In his interview, Larry Summers added to this neoliberal consensus by claiming that what is preventing higher education from advancing and serving the students are the dual evils of tenure and shared governance.  Referring to the debate between Jill Lepore and Clayton Christensen, Summers argued that technology will force schools to either adapt or die.  He added that since the average professor is around fifty, these institutions will not experiment because all of the new technology companies are led by young people.  The implied solution then is to get rid of tenure and shared governance and let these schools experiment and innovate.   What Summers did not say is that these institutions have already innovated by replacing professors with part-time, non-tenured faculty.

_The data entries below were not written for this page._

(** * y-socket.io: the synchronisation and session-lifecycle engine

    A shallow embedding of the client [SocketIOProvider]
    (src/client/provider.ts), the server [Document] (src/server/document.ts),
    the [MemoryDocumentsController] and the [YSocketIO] server
    (src/server/y-socket-io.ts), followed by the properties of the
    natural-language specification that can be stated over them.

    External collaborators (the Yjs replica, the awareness protocol of
    y-protocols, the LevelDB persistence of y-leveldb, the socket.io
    transport) are kept at their interface: the replica is a type class whose
    operations are parameters of every definition, the others are small
    models of the library behaviour the code relies on. *)

From stdpp Require Import base option list gmap strings.
From Stdlib Require Import ZArith.

Open Scope string_scope.
Open Scope list_scope.
Open Scope stdpp_scope.

(** [x !== undefined], [x != null], [map.has(k)]: a value is there. *)
Definition defined {A} (x : option A) : bool :=
  match x with
  | Some _ => true
  | None => false
  end.

(** ** Yjs: the replica, at its interface *)

Module Y.

(** What the code uses of a [Y.Doc]: its state vector, the update that brings
    a peer with a given state vector (or an empty peer, for [None]) up to date,
    applying an update, merging updates, and the payload of the ['update']
    event a transaction fires ([None] when the transaction changed nothing). *)
Class Replica : Type := {
  Doc : Type;
  Update : Type;
  StateVector : Type;
  newDoc : Doc;
  encodeStateVector : Doc -> StateVector;
  encodeStateAsUpdate : Doc -> option StateVector -> Update;
  applyUpdate : Doc -> Update -> Doc;
  updateEvent : Doc -> Update -> option Update;
  mergeUpdates : list Update -> Update
}.

(** A small replica to run the model on: a grow-only set of operation
    identifiers, kept as a list without repetition. *)
Definition missing (known : list nat) (ops : list nat) : list nat :=
  filter (fun o => o ∉ known) ops.

Fixpoint joinOps (acc : list nat) (us : list (list nat)) : list nat :=
  match us with
  | [] => acc
  | u :: rest => joinOps (acc ++ missing acc u) rest
  end.

#[export] Instance GrowOnly : Replica := {|
  Doc := list nat;
  Update := list nat;
  StateVector := list nat;
  newDoc := [];
  encodeStateVector d := d;
  encodeStateAsUpdate d sv := match sv with Some v => missing v d | None => d end;
  applyUpdate d u := d ++ missing d u;
  updateEvent d u := match missing d u with [] => None | n => Some n end;
  mergeUpdates us := joinOps [] us
|}.

End Y.

(** ** y-protocols/awareness, as far as the code calls it *)

Module AwarenessProtocol.

(** The change record of the ['update'] and ['change'] events
    (src/types/common.ts). *)
Record AwarenessChange := {
  added : list nat;
  updated : list nat;
  removed : list nat
}.

(** An awareness instance: its own client id, the [states] map in insertion
    order (a JavaScript [Map]) and the clock of every known client. *)
Record Awareness := {
  clientID : nat;
  states : list (nat * string);
  meta : gmap nat nat
}.

(** An encoded awareness update: client id, clock and state ([None] for the
    JSON [null] of a removed client), one entry per client. *)
Definition AwarenessUpdate := list (nat * nat * option string).

Definition getState (a : Awareness) (c : nat) : option string :=
  (fun r => snd (snd r)) <$> list_find (fun e => fst e = c) (states a).

Definition has (a : Awareness) (c : nat) : bool :=
  bool_decide (c ∈ (states a).*1).

Definition keys (a : Awareness) : list nat := (states a).*1.

Definition getLocalState (a : Awareness) : option string := getState a (clientID a).

Definition clockOf (a : Awareness) (c : nat) : nat := default 0 (meta a !! c).

(** [Map.prototype.delete]. *)
Definition deleteState (c : nat) (l : list (nat * string)) : list (nat * string) :=
  filter (fun e => fst e ≠ c) l.

Definition encodeAwarenessUpdate (a : Awareness) (clients : list nat) : AwarenessUpdate :=
  (fun c => (c, clockOf a c, getState a c)) <$> clients.

(** [encodeAwarenessUpdate(awareness, clients, new Map())]: every client is
    encoded with the [null] state. *)
Definition encodeAwarenessRemoval (a : Awareness) (clients : list nat) : AwarenessUpdate :=
  (fun c => (c, clockOf a c, None)) <$> clients.

(** The loop of [removeAwarenessStates]: every listed client that has a state
    loses it (the local client's clock is bumped); the removed ids are
    collected in order. *)
Fixpoint removeLoop (clients : list nat) (a : Awareness) (acc : list nat)
  : Awareness * list nat :=
  match clients with
  | [] => (a, acc)
  | c :: rest =>
      if has a c then
        let m := if bool_decide (c = clientID a)
                 then <[c := S (clockOf a c)]> (meta a) else meta a in
        removeLoop rest
          {| clientID := clientID a; states := deleteState c (states a); meta := m |}
          (acc ++ [c])
      else removeLoop rest a acc
  end.

(** [removeAwarenessStates]: the new store and, when something was removed,
    the change both events carry. *)
Definition removeAwarenessStates (a : Awareness) (clients : list nat)
  : Awareness * option AwarenessChange :=
  let '(a', gone) := removeLoop clients a [] in
  (a', match gone with
       | [] => None
       | _ => Some {| added := []; updated := []; removed := gone |}
       end).

(** [setLocalState(null)], which [destroy] calls. *)
Definition clearLocalState (a : Awareness) : Awareness :=
  {| clientID := clientID a;
     states := deleteState (clientID a) (states a);
     meta := <[clientID a := match meta a !! clientID a with
                             | Some k => S k | None => 0 end]> (meta a) |}.

(** [Map.prototype.set]: a key that is present keeps its place, a new key
    goes last. *)
Definition setState (c : nat) (v : string) (l : list (nat * string))
  : list (nat * string) :=
  if bool_decide (c ∈ l.*1)
  then (fun e => if bool_decide (e.1 = c) then (c, v) else e) <$> l
  else l ++ [(c, v)].

(** The loop of [applyAwarenessUpdate]: an entry is taken when its clock is
    newer than the known one, or equal to it for a removal of a client that
    still has a state. A removal of the local client's own state is not
    carried out; its clock is raised instead. The ids are collected as the
    ['update'] event reports them. *)
Fixpoint applyLoop (entries : AwarenessUpdate) (a : Awareness) (acc : AwarenessChange)
  : Awareness * AwarenessChange :=
  match entries with
  | [] => (a, acc)
  | (c, clock, state) :: rest =>
      let clientMeta := meta a !! c in
      let currClock := default 0 clientMeta in
      if Nat.ltb currClock clock
         || (Nat.eqb currClock clock && negb (defined state) && has a c)
      then
        let keepLocal := bool_decide (c = clientID a) && defined (getLocalState a) in
        let a' :=
          {| clientID := clientID a;
             states := match state with
                       | Some v => setState c v (states a)
                       | None => if keepLocal then states a else deleteState c (states a)
                       end;
             meta := <[c := match state with
                            | Some _ => clock
                            | None => if keepLocal then S clock else clock
                            end]> (meta a) |} in
        applyLoop rest a'
          match clientMeta, state with
          | None, Some _ =>
              {| added := added acc ++ [c]; updated := updated acc; removed := removed acc |}
          | Some _, None =>
              {| added := added acc; updated := updated acc; removed := removed acc ++ [c] |}
          | Some _, Some _ =>
              {| added := added acc; updated := updated acc ++ [c]; removed := removed acc |}
          | None, None => acc
          end
      else applyLoop rest a acc
  end.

While the current President of Harvard, Drew Faust, did push back on some of Summer?s ideas, she said that faculty would be much happier if they spent their time on their own expert areas and did not waste time on learning about school budgets and other issues concerning shared governance.  In other words, she also believes that shared governance should be handed over to the expert administrators who continue to multiply on our campuses.  

Like Duncan, Summers believes that it makes no sense to have 35,000 professors teach calculus at their individual schools when a small number of great professors could teach thousands online.  Under the banner of increasing equality of opportunity, Summers wants to eliminate most of the faculty.  Here we see one of the ways that higher education, jobs, and inequality are linked:  technology allows managers to replace workers and increase inequality by allowing a few stars to make all of the money.  Of course, the whole idea of stars is based on the meritocratic idea that we can fairly judge and assess quality.  In the desire to turn every aspect of our lives into a market, the myth of the fair meritocracy plays the Darwinian role of sorting society into a small number of winners and a large number of losers, and higher education has now become on of the main sources for this generation of inequality.